Em depoimento à Folha de S. Paulo, a professora Patrícia Constante Jaime, vice-diretora da Faculdade de Saúde Pública da USP, questiona o documento assinado por Erik Alencar de Figueiredo, presidente do Instituto de Pesquisa Econômica Aplicada (Ipea), em que o instituto contesta dados sobre o crescimento da insegurança alimentar e da fome no país.

Apresentado no último dia 17 pelo Ministério da Cidadania, a nota do Ipea traz suposições de que a fome não teria aumentado no Brasil durante o governo Bolsonaro. A divulgação do documento causou polêmica e foi veementemente contestado por diversas instituições e personalidades científicas, incluindo a Associação Brasileira de Saúde Coletiva (Abrasco) – leia nota de repúdio da Abrasco aqui -, além do Grupo de Pesquisa Nutrição e Pobreza do Instituto de Estudos Avançados da USP (leia aqui o manifesto dos pesquisadores do IEA-USP).

De acordo com o 2º Inquérito Nacional sobre Insegurança Alimentar no Contexto da Pandemia da Covid-19 no Brasil, elaborado pela Rede Penssan (Rede Brasileira de Pesquisa em Soberania e Segurança Alimentar e Nutricional), existem no Brasil 33 milhões de pessoas passando fome atualmente, o que representa um retrocesso de mais de 30 anos das políticas de proteção social. A Rede Penssam elaborou o relatório a partir de pesquisa executada pelo Instituto Vox Populi.

O documento do Ipea se baseia em dados de internações hospitalares. Para a professora Patrícia, que também é vice-coordenadora científica do Núcleo de Pesquisas Epidemiológicas em Nutrição e Saúde (Nupens-USP), a premissa é questionável porque os números de internação não servem para estimar dados de desnutrição e fome, “já que não dar entrada num hospital não quer dizer que a pessoa não passou fome”.

A matéria assinada por Fernanda Brigatti foi publicada no dia 22 de agosto na seção Mercado. No texto, a professora mostra que no que diz respeito à insegurança alimentar, “a forma mais grave é a fome e o impacto na saúde leva um tempo para acontecer”, afirmou.
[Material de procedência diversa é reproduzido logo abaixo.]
Lemma start_at_100th_append_witness :
  100 ≤ inc (final (nfb_double_spinning_wheel default_wheel 30 0
                      (ramp_cycles 101))) ∧
  ∃ l1 l2 m t,
    log (final (nfb_double_spinning_wheel default_wheel 30 0
                  (ramp_cycles 101)))
      = l1 ++ {| at_time := t; at_inc := 100; what := Append m |}
           :: {| at_time := t; at_inc := 100; what := Start |} :: l2 ∧
    Forall (λ e, is_append e = true ∧ at_inc e < 100) l1 ∧
    Forall (λ e, is_start e = false ∧ 100 ≤ at_inc e) l2.
Proof.
  assert (100 ≤ inc (final (nfb_double_spinning_wheel default_wheel 30 0
                              (ramp_cycles 101)))) as H
    by (vm_compute; lia).
  split; [exact H|].
  exact (proj2 (start_at_100th_append default_wheel 30 0 (ramp_cycles 101)) H).
Defined.

(** A run need not call [start()] at all: held up for longer than the
    session lasts before the loop condition is first evaluated, the code
    leaves the loop at once, and ends (on the error of [stop()]) with no
    call of [start()] in its log. *)
Lemma stalled_run_never_starts :
  terminated (nfb_double_spinning_wheel default_wheel 30 0 stalled) = true ∧
  length (filter (λ e, is_start e = true)
            (log (final (nfb_double_spinning_wheel default_wheel 30 0
                           stalled)))) = 0 ∧
  log (final (nfb_double_spinning_wheel default_wheel 30 0 stalled))
    = [{| at_time := 31; at_inc := 0; what := Stop |}].
Proof. by vm_compute. Qed.

(** C5.  When the loop is left through its condition, [stop()] is called
    next, whatever the state.  If fewer than 100 metrics are stored at
    that point, [start()] was never called, the status cell still reads
    0 and this [stop()] raises its usage error. *)
Theorem teardown_stop_unguarded fb duration t0 script s :
  loop duration script (init fb t0) = Done s →
  log (final (nfb_double_spinning_wheel fb duration t0 script))
    = log s ++ [{| at_time := now s; at_inc := inc s; what := Stop |}] ∧
  (inc s < 100 → DoubleSpinningWheel._status fb = 0%Z →
     Forall (λ e, is_start e = false) (log s) ∧
     DoubleSpinningWheel._status (feedback s) = 0%Z ∧
     ∃ s', nfb_double_spinning_wheel fb duration t0 script
             = Raised (RuntimeError "The feedback is already stopped.") s').
Proof.
  intros Hloop.
  pose proof (run_inv_loop fb t0 duration script _ (run_inv_init fb t0))
    as (_ & Hfb & w & rest & Hlog & Hw & Hact).
  rewrite Hloop in Hfb, Hlog, Hw, Hact. cbn [final] in *.
  unfold nfb_double_spinning_wheel. rewrite Hloop. split.
  - destruct (invoke_fields Stop DoubleSpinningWheel.stop s)
      as (_ & _ & _ & _ & Hl).
    by destruct (invoke Stop DoubleSpinningWheel.stop s) as [s' [[]|e]].
  - intros Hinc Hst. rewrite <- (Hfb Hinc) in Hst. split_and!; [|done|].
    + unfold active_log in Hact. case_decide; [subst rest|lia].
      rewrite Hlog, app_nil_r.
      eapply Forall_impl; [exact (warmup_entries _ _ _ Hw)|].
      intros e [He _]. by apply append_not_start.
    + unfold invoke, DoubleSpinningWheel.stop. rewrite Hst. by eexists.
Qed.

Lemma teardown_stop_unguarded_witness :
  loop 30 stalled (init default_wheel 0)
    = Done (tick 31 (init default_wheel 0)) ∧
  inc (tick 31 (init default_wheel 0)) < 100 ∧
  DoubleSpinningWheel._status default_wheel = 0%Z ∧
  ∃ s', nfb_double_spinning_wheel default_wheel 30 0 stalled
          = Raised (RuntimeError "The feedback is already stopped.") s'.
Proof.
  assert (loop 30 stalled (init default_wheel 0)
          = Done (tick 31 (init default_wheel 0))) as Hloop by reflexivity.
  assert (inc (tick 31 (init default_wheel 0)) < 100) as Hinc
    by (simpl; lia).
  split_and!; [exact Hloop|exact Hinc|reflexivity|].
  destruct (teardown_stop_unguarded default_wheel 30 0 stalled _ Hloop)
    as [_ H].
  destruct (H Hinc eq_refl) as (_ & _ & Hraise). exact Hraise.
Defined.

(** * The session clock *)

Lemma iteration_start_kept c s :
  length (metrics s) = 100 → 100 ≤ inc s + 1 →
  start (iteration c s).1 = start s.
Proof.
  intros Hlen Hinc.
  destruct (decide (inc s + 1 = 100)) as [Heq|Hne].
  - rewrite iteration_transition by done.
    destruct (invoke_fields Start DoubleSpinningWheel.start
                (store (metric c) (tick (acq c) s)))
      as (_ & _ & Hs & _).
    destruct (invoke Start _ _) as [s' [[]|e]]; cbn [fst] in *; [|done].
    destruct (update_feedback_fields (metric c) s') as (_ & _ & Hs' & _).
    by rewrite Hs', Hs.
  - rewrite iteration_active by (done || lia).
    destruct (update_feedback_fields (metric c)
                (store (metric c) (tick (acq c) s))) as (_ & _ & Hs' & _).
    by rewrite Hs'.
Qed.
A professora explicou que “a desnutrição tem um efeito cumulativo sobre a saúde, especialmente no desenvolvimento infantil até os cinco anos de idade. Por isso, quando uma criança é admitida em um hospital, é comum que o primeiro diagnóstico seja uma desidratação por diarreia ou uma infecção respiratória, por exemplo. Somente depois é que a origem relacionada à desnutrição será identificada”, disse.